§ **Task prompt**: Give back only the lines from the one with "st') (rules st)" through the last line of the data, exactly as they appear.

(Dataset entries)
(** [sum(len(self.distances[d]) // 2 for d in shared)]. *)
Definition prefilter_sum (self other : Scanner) (sd : gmap Z (gset nat))
    (shared : gset Z) : outcome Z :=
  halves ← mapM_outcome (λ d, ixs ← dict_get sd d; Ok (Z.of_nat (size ixs) `div` 2)%Z)
                         (iter_shared σ self other shared);
  Ok (Np.sum_list_Z halves).

(** The anchor: one shared distance, one beacon of [other] at that
    distance as the reference, and the own index set to try. *)
Definition choose_anchor (self other : Scanner) (sd od : gmap Z (gset nat))
    (shared : gset Z) : outcome (Point * list nat) :=
  distance ← next (iter_shared σ self other shared);
  other_pairs ← dict_get od distance;
  j ← next (iter_other_pairs σ self other other_pairs);
  reference ← getitem (beacons other) j;
  own_pairs ← dict_get sd distance;
  Ok (reference, iter_own_pairs σ self other own_pairs).

(** What follows the pre-filter. *)
Definition search (self other : Scanner) (sd od : gmap Z (gset nat))
    (shared : gset Z) (self_orientations : list (list Point))
  : outcome (option Scanner) :=
  let nsb := length (beacons self) in
  '(reference, own_pairs) ← choose_anchor self other sd od shared;
  for_own_pairs (try_anchor self_orientations nsb (beacons other) reference)
                own_pairs.

Definition __and__ (self other : Scanner) : outcome (option Scanner) :=
  let sd := distances self in
  let od := distances other in
  let shared := shared_keys sd od in
  total ← prefilter_sum self other sd shared;
  if bool_decide (total < MIN_COMMON_DISTANCES)%Z then Ok None
  else search self other sd od shared (orientations self).
(** C9, as the code has it: the migration maps every request type to
    itself with a list of linked rule ids: same ids and names in the same
    order, so no request type is dropped or added; each list holds exactly
    the ids of the rules whose legacy tag is absent, is the empty string,
    is "ALL", or is the id of that request type, in catalog order; no
    request type is left without a list.  Where no rule of the catalog has
    the empty string as tag, the lists hold exactly the ids of the rules
    whose tag is absent, is "ALL", or is the id of the request type.  The
    table of rules is not written.  The step of [db.init] installs this
    mapping when its guard holds and otherwise leaves both tables as they
    are. *)
Theorem migration_links_by_legacy_tag (db : Tables) :
  let rules := rules_table db in
  let before := request_types_table db in
  let after := migrateLinkage before rules in
  map RequestType.id after = map RequestType.id before
  /\ map RequestType.name after = map RequestType.name before
  /\ Forall2
       (fun rt rt' =>
          exists ids,
            RequestType.linkedRuleIds rt' = Some ids
            /\ (forall i, In i ids <->
                  exists r, In r rules /\ AuditRule.id r = i
                            /\ legacy_linked rt r)
            /\ Subseq ids (map AuditRule.id rules))
       before after
  /\ ((forall r, In r rules -> ~ tag_empty r) ->
      Forall2
        (fun rt rt' =>
           exists ids,
             RequestType.linkedRuleIds rt' = Some ids
             /\ (forall i, In i ids <->
                   exists r, In r rules /\ AuditRule.id r = i
                             /\ spec_linked rt r))
        before after)
  /\ Forall (fun rt' => RequestType.linkedRuleIds rt' <> None) after
  /\ rules_table (migrate_request_types db) = rules
  /\ (needs_migration before = true ->
      request_types_table (migrate_request_types db) = after)
  /\ (needs_migration before = false -> migrate_request_types db = db).
Proof.
  intros rules before after; unfold after, migrateLinkage.
  split; [|split; [|split; [|split; [|split; [|split; [|split]]]]]].
  - rewrite map_map; now apply map_ext.
  - rewrite map_map; now apply map_ext.
  - induction before as [|rt l IH]; simpl; constructor; auto.
    apply relink_links.
  - intros Hne; induction before as [|rt l IH]; simpl; constructor; auto.
    now apply relink_links_spec.
  - apply Forall_forall; intros rt' H; apply in_map_iff in H.
    destruct H as [rt [<- _]]; discriminate.
  - unfold migrate_request_types; fold before.
    now destruct (needs_migration before).
  - intros G; unfold migrate_request_types; fold before; now rewrite G.
  - intros G; unfold migrate_request_types; fold before; now rewrite G.
Qed.

(** The migration on tables stored before the links existed. *)
Example migration_of_legacy_tables :
  needs_migration (request_types_table legacy_tables) = true
  /\ map (fun rt => (RequestType.name rt, RequestType.linkedRuleIds rt))
         (request_types_table (migrate_request_types legacy_tables))
     = [("Travel", Some ["a"; "b"; "c"; "e"]);
        ("Meals", Some ["a"; "b"; "d"; "e"]);
        ("Other", Some ["a"; "b"; "e"])].
Proof. split; reflexivity. Qed.

(** C9 as it is worded fails on a rule whose legacy tag is the empty
    string: in the stored tables of the example the rule "e" has a tag, the
    empty string, which is neither "ALL" nor the id of a request type, and
    no other rule has the id "e"; the migration runs and links "e" to
    every request type. *)
Lemma migration_links_empty_tag_counterexample :
  needs_migration (request_types_table legacy_tables) = true
  /\ In (legacy_rule "e" (Some "")) (rules_table legacy_tables)
  /\ AuditRule.linkedRequestType (legacy_rule "e" (Some "")) = Some ""
  /\ (forall r, In r (rules_table legacy_tables) -> AuditRule.id r = "e" ->
        forall rt, In rt (request_types_table legacy_tables) ->
                   ~ spec_linked rt r)
  /\ map (fun rt => (RequestType.id rt, RequestType.linkedRuleIds rt))
         (request_types_table (migrate_request_types legacy_tables))
     = [("rt_travel", Some ["a"; "b"; "c"; "e"]);
        ("rt_meals", Some ["a"; "b"; "d"; "e"]);
        ("rt_other", Some ["a"; "b"; "e"])].
Proof.
  split; [reflexivity|]; split; [simpl; tauto|]; split; [reflexivity|].
  split; [|reflexivity].
  intros r Hr Hid rt Hrt [A|[A|A]]; simpl in Hr, Hrt;
    destruct Hr as [<-|[<-|[<-|[<-|[<-|[]]]]]]; try discriminate Hid;
    try discriminate A.
  destruct Hrt as [<-|[<-|[<-|[]]]]; discriminate A.
Qed.

(** ** Deleting a rule *)

Lemma Subseq_filter {A : Type} (p : A -> bool) (l : list A) :
  Subseq (filter p l) l.
Proof.
  induction l as [|a l IH]; simpl; [auto with subseq|].
  destruct (p a); auto with subseq.
Qed.

Lemma prune_absent (id : string) (l : list string) :
  ~ In id (filter (fun rid => negb (rid =? id)%string) l).
Proof.
  intros H; apply filter_In in H; destruct H as [_ H].
  now rewrite String.eqb_refl in H.
Qed.

Lemma prune_count (id j : string) (l : list string) :
  j <> id ->
  count_occ string_dec (filter (fun rid => negb (rid =? id)%string) l) j
  = count_occ string_dec l j.
Proof.
  intros N; induction l as [|a l IH]; simpl; [reflexivity|].
  destruct (String.eqb_spec a id) as [->|Ha]; simpl.
  - destruct (string_dec id j); [congruence | exact IH].
  - destruct (string_dec a j); now rewrite IH.
Qed.

Lemma prune_id (id : string) (l : list string) :
  ~ In id l -> filter (fun rid => negb (rid =? id)%string) l = l.
Proof.
  induction l as [|a l IH]; simpl; intros H; [reflexivity|].
  destruct (String.eqb_spec a id) as [->|Ha]; simpl.
  - exfalso; apply H; now left.
  - rewrite IH; [reflexivity | intros Hin; apply H; now right].
Qed.

(** C10, as the code has it: a confirmed deletion on a writable page
    removes from the catalog the rules with the deleted id and maps every
    request type to one with the same id and name whose list no longer
    holds the deleted id and keeps every other id, as many times and in the
    same order as before; a request type whose list did not hold the id is
    unchanged, and a request type that had no list gets the empty list.  A
    read-only page or a refused confirmation changes nothing. *)
Theorem delete_rule_prunes_links (id : string) (st : Settings) :
  let st' := handleDeleteRule false true id st in
  (forall r, In r (rules st') <->
             In r (rules st) /\ AuditRule.id r <> id)
  /\ Subseq (rules st') (rules st)
  /\ Forall2
       (fun rt rt' =>
          RequestType.id rt' = RequestType.id rt
          /\ RequestType.name rt' = RequestType.name rt
          /\ (exists ids',
                RequestType.linkedRuleIds rt' = Some ids'
                /\ ~ In id ids'
                /\ forall ids, RequestType.linkedRuleIds rt = Some ids ->
                     Subseq ids' ids
                     /\ forall j, j <> id ->
                          count_occ string_dec ids' j
                          = count_occ string_dec ids j)
          /\ (forall ids, RequestType.linkedRuleIds rt = Some ids ->
                ~ In id ids -> rt' = rt)
          /\ (RequestType.linkedRuleIds rt = None ->
              RequestType.linkedRuleIds rt' = Some []))
       (requestTypes st) (requestTypes st')
  /\ handleDeleteRule true true id st = st
  /\ handleDeleteRule true false id st = st
  /\ handleDeleteRule false false id st = st.
Proof.
  intros st'; unfold st', handleDeleteRule; simpl.
  split; [|split; [|split; [|repeat split]]].
  - intros r; rewrite filter_In, negb_true_iff.
    destruct (String.eqb_spec (AuditRule.id r) id); split;
      intros [H1 H2]; split; congruence.
  - apply Subseq_filter.
  - induction (requestTypes st) as [|rt l IH]; simpl; constructor; auto.
    unfold unlink; simpl.
    destruct rt as [i n [ids|]]; simpl; repeat split.
    + eexists; split; [reflexivity|]; split; [apply prune_absent|].
      intros ids0 E; injection E as <-; split.
      * apply Subseq_filter.
      * intros j; apply prune_count.
    + intros ids0 E N; injection E as <-; now rewrite prune_id.
    + discriminate.
    + exists []; split; [reflexivity|]; split; [intros []|discriminate].
    + discriminate.
Qed.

§ **Result for this task**:
  /\ Subseq (rules st') (rules st)
  /\ Forall2
       (fun rt rt' =>
          RequestType.id rt' = RequestType.id rt
          /\ RequestType.name rt' = RequestType.name rt
          /\ (exists ids',
                RequestType.linkedRuleIds rt' = Some ids'
                /\ ~ In id ids'
                /\ forall ids, RequestType.linkedRuleIds rt = Some ids ->
                     Subseq ids' ids
                     /\ forall j, j <> id ->
                          count_occ string_dec ids' j
                          = count_occ string_dec ids j)
          /\ (forall ids, RequestType.linkedRuleIds rt = Some ids ->
                ~ In id ids -> rt' = rt)
          /\ (RequestType.linkedRuleIds rt = None ->
              RequestType.linkedRuleIds rt' = Some []))
       (requestTypes st) (requestTypes st')
  /\ handleDeleteRule true true id st = st
  /\ handleDeleteRule true false id st = st
  /\ handleDeleteRule false false id st = st.
Proof.
  intros st'; unfold st', handleDeleteRule; simpl.
  split; [|split; [|split; [|repeat split]]].
  - intros r; rewrite filter_In, negb_true_iff.
    destruct (String.eqb_spec (AuditRule.id r) id); split;
      intros [H1 H2]; split; congruence.
  - apply Subseq_filter.
  - induction (requestTypes st) as [|rt l IH]; simpl; constructor; auto.
    unfold unlink; simpl.
    destruct rt as [i n [ids|]]; simpl; repeat split.
    + eexists; split; [reflexivity|]; split; [apply prune_absent|].
      intros ids0 E; injection E as <-; split.
      * apply Subseq_filter.
      * intros j; apply prune_count.
    + intros ids0 E N; injection E as <-; now rewrite prune_id.
    + discriminate.
    + exists []; split; [reflexivity|]; split; [intros []|discriminate].
    + discriminate.
Qed.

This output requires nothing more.